=== WHAT TO WORK ON ===
Which lines of the data below include the string "Hsnap"? Return each of them.

[Items from a dataset]
┌──

(** The loop from a state that stands for the messages already seen. *)
Lemma check_messages_spec binding messages : forall ids previous,
  (exists acc, foldM_result (check_message binding) (ids, previous) messages = Ok acc) <->
  Forall (fun m => source_chat_id m = binding_chat_id binding) messages /\
  NoDup (map source_id messages) /\ Forall (fun m => source_id m ∉ ids) messages /\
  StronglySorted earlier messages /\
  Forall (fun m => match previous with Some p => p < source_sequence m | None => True end) messages.
Proof.
  induction messages as [|m messages IH]; intros ids previous.
  { cbn [foldM_result map]. split; [intros _; repeat split; constructor|]. intros _. by eexists. }
  cbn [foldM_result map]. unfold check_message at 2.
  destruct (str_eqb (source_chat_id m) (binding_chat_id binding)) eqn:Hc; cbn [negb].
  2:{ apply str_eqb_neq in Hc. split; [by intros [? ?]|]. rewrite Forall_cons_iff. by intros ((? & _) & _). }
  apply str_eqb_eq in Hc. case_bool_decide as Hid.
  { split; [by intros [? ?]|]. rewrite !Forall_cons_iff. tauto. }
  assert (Hprev : match previous with Some p => p >=? source_sequence m | None => false end = false <->
            match previous with Some p => p < source_sequence m | None => True end)
    by (destruct previous; [lia|done]).
  destruct (match previous with Some p => p >=? _ | None => false end).
  { split; [by intros [? ?]|]. rewrite !Forall_cons_iff.
    intros (_ & _ & _ & _ & [Hp%Hprev _]). done. }
  cbn [mbind result_bind]. rewrite IH. rewrite !Forall_cons_iff, list.NoDup_cons. split.
  - intros (H1 & H2 & H3 & H4 & H5). split_and!; try done; try (by apply Hprev).
    + rewrite list_elem_of_fmap. intros (m' & Heq & Hm'). rewrite Forall_forall in H3.
      apply (H3 m'); [by apply list_elem_of_In|]. rewrite <- Heq. set_solver.
    + eapply Forall_impl; [|exact H3]. cbn. set_solver.
    + by constructor.
    + eapply Forall_impl; [|exact H5]. cbn. destruct previous; [|done].
      pose proof (proj1 Hprev eq_refl). lia.
  - intros ((_ & H1) & [H2 H2'] & [_ H3] & H4 & _). inversion H4 as [|? ? H4' H5]; subst.
    split_and!; try done. rewrite Forall_forall in *. intros m' Hm'. specialize (H3 m' Hm').
    rewrite elem_of_union, elem_of_singleton. intros [Heq|?]; [|done]. apply H2.
    rewrite <- Heq. by apply list_elem_of_fmap_2, list_elem_of_In.
Qed.

Lemma validate_message_snapshot_iff binding messages :
  validate_message_snapshot binding messages = Ok tt <-> snapshot_ok binding messages.
Proof.
  unfold validate_message_snapshot. pose proof (check_messages_spec binding messages ∅ None) as Hspec.
  assert (Htriv : forall (P : MemorySourceMessage -> Prop), (forall m, P m) -> Forall P messages)
    by (intros P HP; apply Forall_forall; auto).
  split.
  - destruct (_ >? _) eqn:Hl; [done|]. intros Hv. apply bind_Ok in Hv as (acc & Ha & _).
    destruct (proj1 Hspec (ex_intro _ acc Ha)) as (H1 & H2 & _ & H4 & _). split; try done. lia.
  - intros [Hl H1 H2 H4]. rewrite gtb_false by lia.
    destruct (proj2 Hspec) as [acc ->]; [|done]. split_and!; try done; apply Htriv; [set_solver|done].
Qed.

(** A run of consecutive messages of a valid snapshot is a valid snapshot. *)
Lemma snapshot_ok_slice binding a b c : snapshot_ok binding (a ++ b ++ c) -> snapshot_ok binding b.
Proof.
  intros [Hl H1 H2 H4]. rewrite !len_app in Hl. pose proof (len_nonneg a). pose proof (len_nonneg c).
  rewrite !Forall_app in H1. rewrite !map_app in H2. apply list.NoDup_app in H2 as (_ & _ & H2).
  apply list.NoDup_app in H2 as (H2 & _). apply StronglySorted_app_1_r, StronglySorted_app_1_l in H4.
  split; try done; [lia|]. tauto.
Qed.

(** ** Plans *)

Lemma validate_batch_bytes_spec field sizes total :
  Forall (fun s => 0 <= s) sizes -> 0 <= total <= MAX_SOURCE_BATCH_BYTES ->
  foldM_result (add_size field) total sizes =
  if total + foldr Z.add 0 sizes >? MAX_SOURCE_BATCH_BYTES
  then Err (MemPayloadTooLarge field MAX_SOURCE_BATCH_BYTES) else Ok (total + foldr Z.add 0 sizes).
Proof.
  intros Hs. revert total. induction Hs as [|s sizes Hs Hss IH]; intros total Ht; cbn [foldM_result foldr].
  { rewrite Z.add_0_r, gtb_false by lia. done. }
  assert (Hpos : 0 <= foldr Z.add 0 sizes) by (clear -Hss; induction Hss; cbn [foldr]; lia).
  unfold add_size at 2, checked_add.
  destruct (total + s <=? USIZE_MAX) eqn:Hu; cbn [ok_or mbind result_bind].
  2:{ rewrite gtb_true; [done|]. unfold MAX_SOURCE_BATCH_BYTES, USIZE_MAX, U64_MAX in *. lia. }
  destruct (total + s >? MAX_SOURCE_BATCH_BYTES) eqn:Hm; cbn [mbind result_bind].
  - rewrite gtb_true by lia. done.
  - rewrite IH by lia. rewrite Z.add_assoc. done.
Qed.

Definition bytes_of (messages : list MemorySourceMessage) : Z :=
  foldr Z.add 0 (map (fun m => len (source_content m)) messages).

Lemma bytes_of_nonneg messages : 0 <= bytes_of messages.
Proof.
  unfold bytes_of. induction messages as [|m ms IH]; cbn [map foldr]; [lia|].
  pose proof (len_nonneg (source_content m)). lia.
Qed.

Lemma validate_messages_bytes field messages :
  validate_batch_bytes field (map (fun m => len (source_content m)) messages) =
  if bytes_of messages >? MAX_SOURCE_BATCH_BYTES
  then Err (MemPayloadTooLarge field MAX_SOURCE_BATCH_BYTES) else Ok (bytes_of messages).
Proof.
  unfold validate_batch_bytes. rewrite validate_batch_bytes_spec; [done| |unfold MAX_SOURCE_BATCH_BYTES; lia].
  apply Forall_forall. intros s (m & <- & _)%in_map_iff. apply len_nonneg.
Qed.

Section plans.
Context `{MemoryLib, PromptRegexLib} (binding : MemorySessionBinding).

Let policy := summary (binding_preset binding).

Definition included (batch : list MemorySourceMessage) : list MemorySourceMessage :=
  List.filter (included_in policy) batch.

(** The job of a batch, and the bytes it sends. *)
Definition job_of (batch : list MemorySourceMessage) : SummaryJob :=
  mkJob (session_of binding) Initial (if is_empty (included batch) then [] else summary_prompt policy)
    (first_sequence batch) (last_sequence batch) (JobMessages (included batch)) (map from_message batch).

Definition job_bytes (batch : list MemorySourceMessage) : Z :=
  bytes_of (included batch) + if is_empty (included batch) then 0 else len (summary_prompt policy).

Definition plan_bytes (batches : list (list MemorySourceMessage)) : Z :=
  foldr Z.add 0 (map job_bytes batches).

Lemma job_bytes_nonneg batch : 0 <= job_bytes batch.
Proof.
  unfold job_bytes. pose proof (bytes_of_nonneg (included batch)).
  pose proof (len_nonneg (summary_prompt policy)). destruct (is_empty _); lia.
Qed.

Lemma plan_bytes_nonneg batches : 0 <= plan_bytes batches.
Proof.
  unfold plan_bytes. induction batches as [|b bs IH]; cbn [map foldr]; [lia|].
  pose proof (job_bytes_nonneg b). lia.
Qed.

Lemma plan_batch_spec jobs planned batch :
  0 <= planned <= MAX_SUMMARY_PLAN_BYTES ->
  plan_batch binding (jobs, planned) batch =
  if bytes_of (included batch) >? MAX_SOURCE_BATCH_BYTES
  then Err (MemPayloadTooLarge "summaryJob.messages" MAX_SOURCE_BATCH_BYTES)
  else if planned + job_bytes batch >? MAX_SUMMARY_PLAN_BYTES then Err plan_too_large
  else Ok (jobs ++ [job_of batch], planned + job_bytes batch).
Proof.
  intros Hp. unfold plan_batch. fold policy. fold (included batch). rewrite validate_messages_bytes.
  destruct (bytes_of (included batch) >? MAX_SOURCE_BATCH_BYTES) eqn:Hb; [done|].
  cbn [mbind result_bind]. fold (job_bytes batch).
  pose proof (job_bytes_nonneg batch). unfold checked_add. fold (job_bytes batch).
  assert (Hmax : MAX_SUMMARY_PLAN_BYTES < USIZE_MAX) by done.
  destruct (job_bytes batch <=? USIZE_MAX) eqn:Hj; cbn [ok_or mbind result_bind].
  2:{ rewrite gtb_true by lia. done. }
  destruct (planned + job_bytes batch <=? USIZE_MAX) eqn:Hu; cbn [ok_or mbind result_bind].
  2:{ rewrite gtb_true by lia. done. }
  destruct (_ >? _); done.
Qed.

Definition batch_fits (batch : list MemorySourceMessage) : Prop :=
  bytes_of (included batch) <= MAX_SOURCE_BATCH_BYTES.

Lemma plan_batches_spec batches : forall jobs planned r,
  0 <= planned <= MAX_SUMMARY_PLAN_BYTES ->
  foldM_result (plan_batch binding) (jobs, planned) batches = Ok r <->
  Forall batch_fits batches /\ planned + plan_bytes batches <= MAX_SUMMARY_PLAN_BYTES /\
  r = (jobs ++ map job_of batches, planned + plan_bytes batches).
Proof.
  unfold batch_fits. induction batches as [|b bs IH]; intros jobs planned r Hp; cbn [foldM_result].
  { unfold plan_bytes. cbn [map foldr]. rewrite app_nil_r, Z.add_0_r. split.
    - intros [= <-]. split; [constructor|]. split; [lia|done].
    - by intros (_ & _ & ->). }
  rewrite plan_batch_spec by done. rewrite Forall_cons_iff. unfold plan_bytes. cbn [map foldr].
  fold (plan_bytes bs). pose proof (plan_bytes_nonneg bs). pose proof (job_bytes_nonneg b).
  destruct (bytes_of (included b) >? MAX_SOURCE_BATCH_BYTES) eqn:Hb; cbn [mbind result_bind].
  { split; [done|]. intros ((? & _) & _). lia. }
  destruct (planned + job_bytes b >? MAX_SUMMARY_PLAN_BYTES) eqn:Hj; cbn [mbind result_bind].
  { split; [done|]. intros (_ & ? & _). lia. }
  rewrite IH by lia. rewrite <- app_assoc, Z.add_assoc. cbn [app]. split; intros (? & ? & ?);
    (split; [|split; [lia|done]]); [split; [lia|done]|tauto].
Qed.

Definition batch_size : nat := Z.to_nat (max_messages_per_summary policy).

Lemma plan_iff chat card messages jobs :
  plan_initial_summary_jobs binding chat card messages = Ok jobs <->
  verify_scope binding chat card = Ok tt /\ snapshot_ok binding messages /\
  Forall batch_fits (chunks batch_size messages) /\
  plan_bytes (chunks batch_size messages) <= MAX_SUMMARY_PLAN_BYTES /\
  jobs = map job_of (chunks batch_size messages).
Proof.
  unfold plan_initial_summary_jobs. fold policy. fold batch_size.
  pose proof (validate_message_snapshot_iff binding messages) as Hsnap.
  pose proof (fun r => plan_batches_spec (chunks batch_size messages) [] 0 r ltac:(done)) as Hf.
  cbn [app] in Hf. rewrite Z.add_0_l in Hf. split.
  - intros Hp. apply bind_Ok in Hp as ([] & Hs & Hp). apply bind_Ok in Hp as ([] & Hv%Hsnap & Hp).
    apply bind_Ok in Hp as ([js n] & Hfold & Hp). injection Hp as <-.
    apply Hf in Hfold as (H1 & H2 & [= -> ->]). done.
  - intros (Hs & Hv%Hsnap & H1 & H2 & ->). rewrite Hs, Hv. cbn [mbind result_bind].
    rewrite (proj2 (Hf _) (conj H1 (conj H2 eq_refl))). done.
Qed.
End plans.

(** ** Ranges *)

Lemma first_sequence_elem batch :
  batch <> [] -> exists m, m ∈ batch /\ first_sequence batch = source_sequence m.
Proof. destruct batch as [|m batch]; [done|]. intros _. exists m. split; [left|done]. Qed.

Lemma last_sequence_elem batch :
  batch <> [] -> exists m, m ∈ batch /\ last_sequence batch = source_sequence m.
Proof.
  intros Hb. unfold last_sequence. destruct (list.last batch) as [m|] eqn:Hl.
  - exists m. split; [|done]. by apply last_Some_elem_of.
  - by apply last_None in Hl.
Qed.

Lemma first_sequence_le batch m :
  StronglySorted earlier batch -> m ∈ batch -> first_sequence batch <= source_sequence m.
Proof.
  intros Hs Hm. destruct Hs as [|x l Hs Hx]; [by apply not_elem_of_nil in Hm|].
  cbn [first_sequence]. apply elem_of_cons in Hm as [->|Hm]; [lia|].
  rewrite Forall_forall in Hx. apply list_elem_of_In, Hx in Hm. unfold earlier in Hm. lia.
Qed.

(** Consecutive runs of ordered messages have ordered ranges. *)
Lemma batches_ordered (batches : list (list MemorySourceMessage)) :
  Forall (fun b => b <> []) batches -> StronglySorted earlier (concat batches) ->
  Forall (fun b => first_sequence b <= last_sequence b) batches /\
  StronglySorted (fun b c => last_sequence b < first_sequence c) batches.
Proof.
  induction 1 as [|b bs Hb Hbs IH]; [intros _; split; constructor|]. cbn [concat]. intros Hs.
  pose proof (StronglySorted_app_1_l _ _ _ Hs) as Hsb.
  destruct (IH (StronglySorted_app_1_r _ _ _ Hs)) as [H1 H2].
  destruct (last_sequence_elem b Hb) as (m & Hm & Hlast). split; constructor; try done.
  - rewrite Hlast. by apply first_sequence_le.
  - apply Forall_forall. intros c Hc. rewrite Forall_forall in Hbs.
    destruct (first_sequence_elem c (Hbs c Hc)) as (m' & Hm' & ->). rewrite Hlast.
    apply (StronglySorted_app_1_elem_of _ _ _ m m' Hs Hm).
    apply list_elem_of_In, in_concat. exists c. split; [done|]. by apply list_elem_of_In.
Qed.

└──

=== RESPONSE TO THE EXERCISE ===
  pose proof (validate_message_snapshot_iff binding messages) as Hsnap.
  - intros Hp. apply bind_Ok in Hp as ([] & Hs & Hp). apply bind_Ok in Hp as ([] & Hv%Hsnap & Hp).
  - intros (Hs & Hv%Hsnap & H1 & H2 & ->). rewrite Hs, Hv. cbn [mbind result_bind].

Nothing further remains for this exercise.